UV–Visible absorption spectra of Ag/Fe/ZnO NCs

Fourier transmissions infrared spectroscopy (FTIR).

The broad/sharp and weak/strong peaks spectra of transmission vs wavenumber on FTIR graph represent the bond of atoms that indicate the functional groups of nanocomposite formation. Figure  2 indicates that the green synthesized Ag/Fe/ZnO NCs peaks were obtained at 425, 564, 699, 878,1429, and 1632 cm −1 wavenumber. A weak short peak at 425 cm −1 appears indicating the bond of Zn–O formation (Afzal et al. 2022 ; Bharathi et al. 2019 ). The medium broad peak at 564 cm −1 indicated the bond of Fe–O formation. At 699 cm −1 , assigned alkyl halides compounds indicate the presence (–C–Cl) from the precursor. 878 cm −1 and at 1442 cm −1 indicate –C = C bond. 1631 cm −1 and 1773 cm −1 peak assigned to C = O and C–O stretching indicate the presence of tertiary amides alcohol and phenols that are used for capping organic molecules in nanoparticles, phenols and amines compounds present in the leaf extract that are responsible for reduction of silver, iron and zinc ion and stability of NCs formed. However, above the 2000 cm −1 , there is no peak indicating free from water and other. This result is the same within previous study (Khan et al. 2018 ; Tolouietabar et al. 2020 ). The peaks represent stretching and bending of atom that indicated the functional groups of nanocomposite formation.

FTIR spectral analysis of Ag/Fe/ZnO nanocomposite

Dynamic light scattering

The DLS measurement is the most technique used to identify size distribution and disparity of synthesized nanocomposite. The result in Fig.  3 shows the average particle size of distribution 42.276 nm Ag/Fe/ZnO of nanocomposite, which observed from the appearance of one peak with a 100% intensity and 4.265 nm standard deviation. In addition, PDI is 0.183, which shows high stability of NCs. On this graph only one peak and the result indicate monodispersed and homogeneity of Ag/Fe/ZnO of nanocomposite. This result was confirmed with previous study (Ayinde et al. 2020 ).

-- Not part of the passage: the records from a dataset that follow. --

(** A value is passed over to the comma or the end after it. *)
Lemma value_loop_ok (e : Z) (post : list Z) : e = 44 \/ e = 0 -> forall cs pre fuel,
  forallb chunk_ok cs = true -> (length (chunks_text cs) < fuel)%nat ->
  value_loop fuel (pre ++ chunks_text cs ++ e :: post) (length pre) =
    Some (if e =? 44 then Some (length pre + length (chunks_text cs))%nat else None).
Proof.
  intros He. induction cs as [|c cs IH]; intros pre fuel Hok Hf; (destruct fuel as [|fuel]; [lia|]).
  { cbn [value_loop chunks_text fmap list_fmap concat app]. rewrite list_lookup_middle by done. cbn [mbind option_bind length].
    rewrite Nat.add_0_r. by destruct He as [-> | ->]. }
  cbn [forallb] in Hok. apply andb_true_iff in Hok as [Hc Hok].
  change (chunks_text (c :: cs)) with (chunk_text c ++ chunks_text cs) in *. rewrite length_app in *.
  assert (Hstep : forall n, length (chunk_text c) = S n ->
    value_loop fuel (pre ++ (chunk_text c ++ chunks_text cs) ++ e :: post) (S (length pre + n)) =
    Some (if e =? 44 then Some (length pre + (length (chunk_text c) + length (chunks_text cs)))%nat else None)).
  { intros n Hn. replace (S (length pre + n)) with (length (pre ++ chunk_text c)) by (rewrite length_app; lia).
    rewrite <- (app_assoc (chunk_text c)), app_assoc. rewrite IH by (done || lia). rewrite length_app. do 2 f_equal.
    by rewrite Nat.add_assoc. }
  assert (Hq : forall q x b, chunk_text c = q :: b ++ [x] -> q <> 92 -> x <> 0 -> x <> 92 -> closes x b = true ->
    (r ← str_next_unescaped_chr (pre ++ (chunk_text c ++ chunks_text cs) ++ e :: post) (length pre) (length pre) x;
     match r with
     | None => Some None
     | Some t => value_loop fuel (pre ++ (chunk_text c ++ chunks_text cs) ++ e :: post) (S t)
     end) = Some (if e =? 44 then Some (length pre + (length (chunk_text c) + length (chunks_text cs)))%nat else None)).
  { intros q x b E Hq Hx0 Hx Hb.
    assert (Et : (chunk_text c ++ chunks_text cs) ++ e :: post = q :: b ++ x :: chunks_text cs ++ e :: post).
    { rewrite E. cbn. by rewrite <- !app_assoc. }
    rewrite Et, quoted_skip, <- Et by done. cbn [mbind option_bind].
    rewrite <- Nat.add_assoc. apply Hstep. rewrite E. cbn. rewrite length_app. cbn. lia. }
  assert (Hl : forall a r, chunk_text c = a :: r -> (pre ++ (chunk_text c ++ chunks_text cs) ++ e :: post) !! length pre = Some a).
  { intros a r ->. by apply list_lookup_middle. }
  cbn [value_loop]. destruct c as [c|b|b|b]; cbn [chunk_ok chunk_text] in *; rewrite (Hl _ _ eq_refl); cbn [mbind option_bind].
  - apply negb_true_iff in Hc. rewrite !orb_false_iff, !Z.eqb_neq in Hc. destruct Hc as ((((? & ?) & ?) & ?) & ?).
    repeat match goal with |- context [Z.eqb c ?k] => destruct (Z.eqb_spec c k) as [?|_]; [lia|] end.
    cbn [mbind option_bind]. specialize (Hstep 0%nat eq_refl). by rewrite Nat.add_0_r in Hstep.
  - by apply (Hq 39 39 b).
  - by apply (Hq 40 41 b).
  - by apply (Hq 123 125 b).
Qed.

DLS result for Ag-Fe/ZnO NCs

X-Ray diffraction spectroscopy (XRD).

The crystalline nature of the green synthesized Ag–Fe–ZnO NCs were characterized by XRD. The patterns of XRD were recorded using a diffract meter by Cu anode material within radiation (λ = 0.154060 nm) from 10° to 90° angle within tube current was 15 mA and its voltage was 40 kV at 25°C temperature. As it shown in Fig.  4 , the patterns for the Ag/Fe/ZnO NCs sample have distinct strong diffraction peaks at 2θ observed were 28.75°, 32.02°, 34.55°, 38.42°, 40.05°, 44.50°, 45.72°, 56.87°, 64.87°, 75.5° and 77.8° on the plane suggested that the Ag/Fe/ZnO NCs formed was ordered crystalline structure. The average crystallite size of Ag/Fe/ZnO NCs corresponding to the most intense diffraction peak was calculated by the Debye–Scherer formula. The XRD result show the presence and formation of Ag/Fe/ZnO NCs at optimum parameter which have average crystallite size 26.456 nm within cubic crystalline nature that confirm the synthesized nanoparticles were crystalline nature. The obtained result was very close to previously studied (Khorshidi et al. 2016 ; Kumar & Pandey 2017 ).

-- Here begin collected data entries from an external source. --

(* ===== verification/InsertParse.v ===== *)
(** * The values of an INSERT ([parseRowVals] of [DB/colparse.c])

    Finds the slice of the text that holds each column and the primary key, which
    is made up when it is left out.  The slices are what [createRow] of [Row] is
    given. *)

From S2P Require Import Prelude Stream SixBit Hash CStr Row RowLayout RowTrip RowInsert Aobj Parser.

(** The key of the next row when none is given: [pk], [pklen], and [ainc]. *)
Definition assign_auto_inc_pk (pktyp ainc : Z) : list Z * Z * Z :=
  let ainc := u128 (ainc + 1) in
  let buf := if C_IS_X pktyp then sprintf_128 ainc else print_lu (u64 ainc) in
  (buf, Z.of_nat (length buf), ainc).

Definition UETYPE_ERR : Z := 0.
Definition UETYPE_INT : Z := 1.
Definition UETYPE_U128 : Z := 2.
Definition UETYPE_FLT : Z := 3.

Section Parse.
(** What [strtod] leaves at its end pointer. *)
Context (strtod_rest : list Z -> list Z).

(** The type of a number; a negative length makes [memcpy] leave the buffer. *)
Definition getExprType (vals : list Z) (pred : nat) (plen : Z) : option Z :=
  if 64 <=? plen then Some UETYPE_ERR
  else if plen <? 0 then None
  else
    b ← slice vals pred (Z.to_nat plen);
    let s := cstring b in
    Some (if is_int s then UETYPE_INT else if is_float strtod_rest s then UETYPE_FLT
          else if is_u128 s then UETYPE_U128 else UETYPE_ERR).

(** What the parser knows of the table and has found out: the types of its
    columns, the columns named in the statement, the auto-increment, the key
    and the slices. *)
Record pv_t := Pv {
  pv_types : list Z; pv_ics : list Z; pv_ainc : Z; pv_pk : option (list Z); pv_pklen : Z; pv_ai : bool;
  pv_cofsts : list (Z * Z);
}.
Definition set_types st x := Pv x (pv_ics st) (pv_ainc st) (pv_pk st) (pv_pklen st) (pv_ai st) (pv_cofsts st).
Definition set_ics st x := Pv (pv_types st) x (pv_ainc st) (pv_pk st) (pv_pklen st) (pv_ai st) (pv_cofsts st).
Definition set_cofsts st x := Pv (pv_types st) (pv_ics st) (pv_ainc st) (pv_pk st) (pv_pklen st) (pv_ai st) x.

(** The type of a new column of a hashable table, from its first value; the
    inner [None] is an error. *)
Definition determineColType (vals : list Z) (nextc : nat) (st : pv_t) : option (option (pv_t * Z)) :=
  c ← vals !! nextc;
  t ← (if c =? 39 then Some (Some COL_TYPE_STRING)
       else
         nxc ← str_next_unescaped_chr vals nextc nextc 44;
         len ← (match nxc with
                | Some n => Some (Z.of_nat n - Z.of_nat nextc - 1)
                | None => n ← strlen vals nextc; Some (Z.of_nat n - 1)
                end);
         uet ← getExprType vals nextc (s32 len);
         Some (if uet =? UETYPE_FLT then Some COL_TYPE_FLOAT else if uet =? UETYPE_INT then Some COL_TYPE_LONG else None));
  Some (t ← t; Some (set_types st (pv_types st ++ [t]), t)).

Definition validate_parsed_insert_val (vals : list Z) (ctype : Z) (start nextc : nat) : option (option nat) :=
  if C_IS_S ctype then
    match nextc with
    | O => None
    | S endc =>
        endc ← REV_SKIP_SPACES vals endc;
        start ← SKIP_SPACES vals start;
        c ← vals !! start; e ← vals !! endc;
        Some (if negb (c =? 39) || negb (e =? 39) then None else Some nextc)
    end
  else Some (Some nextc).
Definition parse_insert_val_list_nextc (vals : list Z) (start : nat) (ctype : Z) : option (option nat) :=
  nextc ← get_next_insert_value_token vals start;
  match nextc with
  | None => Some None
  | Some nextc => validate_parsed_insert_val vals ctype start nextc
  end.

(** [assign_pk]: the text of the key, or the next number; [Some None] is [0]. *)
Definition assign_pk (vals : list Z) (cstart : nat) (pklen : Z) (st : pv_t) : option (option pv_t) :=
  if pklen =? 0 then
    pktyp ← pv_types st !! 0%nat;
    Some (if C_IS_NUM pktyp then
            let '(pk, n, ainc) := assign_auto_inc_pk pktyp (pv_ainc st) in
            Some (Pv (pv_types st) (pv_ics st) ainc (Some pk) n true (pv_cofsts st))
          else None)
  else
    s ← slice vals cstart (Z.to_nat pklen);
    Some (Some (Pv (pv_types st) (pv_ics st) (pv_ainc st) (Some s) pklen (pv_ai st) (pv_cofsts st))).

XRD spectra for Ag/Fe/ZnO NCs

Thermal gravimetric analysis and differential thermal analysis (TGA and DTA)

Figure  5 shows the TGA and DTA results of Ag/Fe/ZnO NCs in the temperature 0–850°C range. The weight loss of Ag/Fe/ZnO NCs was observed from TGA spectrum in 90°C, 380–450, and 750–800°C. This loss is due to evaporation of water molecule and ignition of organic material. However, there is almost no weight loss around 100–380°C and 500–750°C temperature range. DTA spectrum result displays one exothermic peak at 390ºC (Khan et al. 2018 ).

Thermal gravimetric analysis and differential thermal analysis (TGA and DTA) of Ag/Fe/ZnO NCs

Scanning electron microscope (SEM)

The morphology, particle size and shape of green synthesis Ag/Fe/ZnO NCs were investigated by SEM analysis. As it shown in Fig.  6 , the shape of the Ag/Fe/ZnO NCs most likely spherical morphology. However, due to some aggregation of particle the shape is approach to cylindrical morphology. The small size of Ag and Fe-metal coated on the ZnO surface that created Ag–Fe–ZnO NCs rod shape. The result agreed with the size measured by DLS which was 49.19 nm and XRD indicated the average crystal size of 26.456 nm. The SEM image indicate average particle size of Ag/Fe/ZnO NCs is 49.1 nm within 50.1 nm 2 mean surface area that confirm DLS and XRD data.

Photocatalytic degradation of a Amoxicillin using Ag/Fe/ZnONCs

BET surface area analysis

The specific surface area of green synthesis of Ag/Fe/ZnO NCs was investigated by Brunauer–Emmett–Teller (BET) analysis. As it shown in Fig.  7 , the N 2 adsorption/desorption isotherms plotted for Ag/Fe/ZnO NCs, and the surface area was found to be 8.2 m 2 /g. This is indicated that relative pressure (P/P0) from 0.5 to 0.9 increased the surface area of the sample due to the presence of a heterogeneously distributed mesoporous nature of particle. Likewise, a reduction in crystallite size is thought to be the cause of Ag/Fe/ZnO NCs’ increased surface area. Therefore, it implies that Ag/Fe/ZnO NCs adsorb pharmaceutical molecules and other contaminants more strongly because of their larger surface area, which increases the percentage of degradation. In addition to this, the average pore diameter and a total pore volume of Ag/Fe/ZnO NCs is found to be 15.224 nm and of 0.0336 cm 3 /g, respectively. The entire pore volume, average pore diameter, and BET surface area of Ag/Fe/ZnO NCs were seen to have increased, and its mesopore structure was validated by the determined textural parameter values.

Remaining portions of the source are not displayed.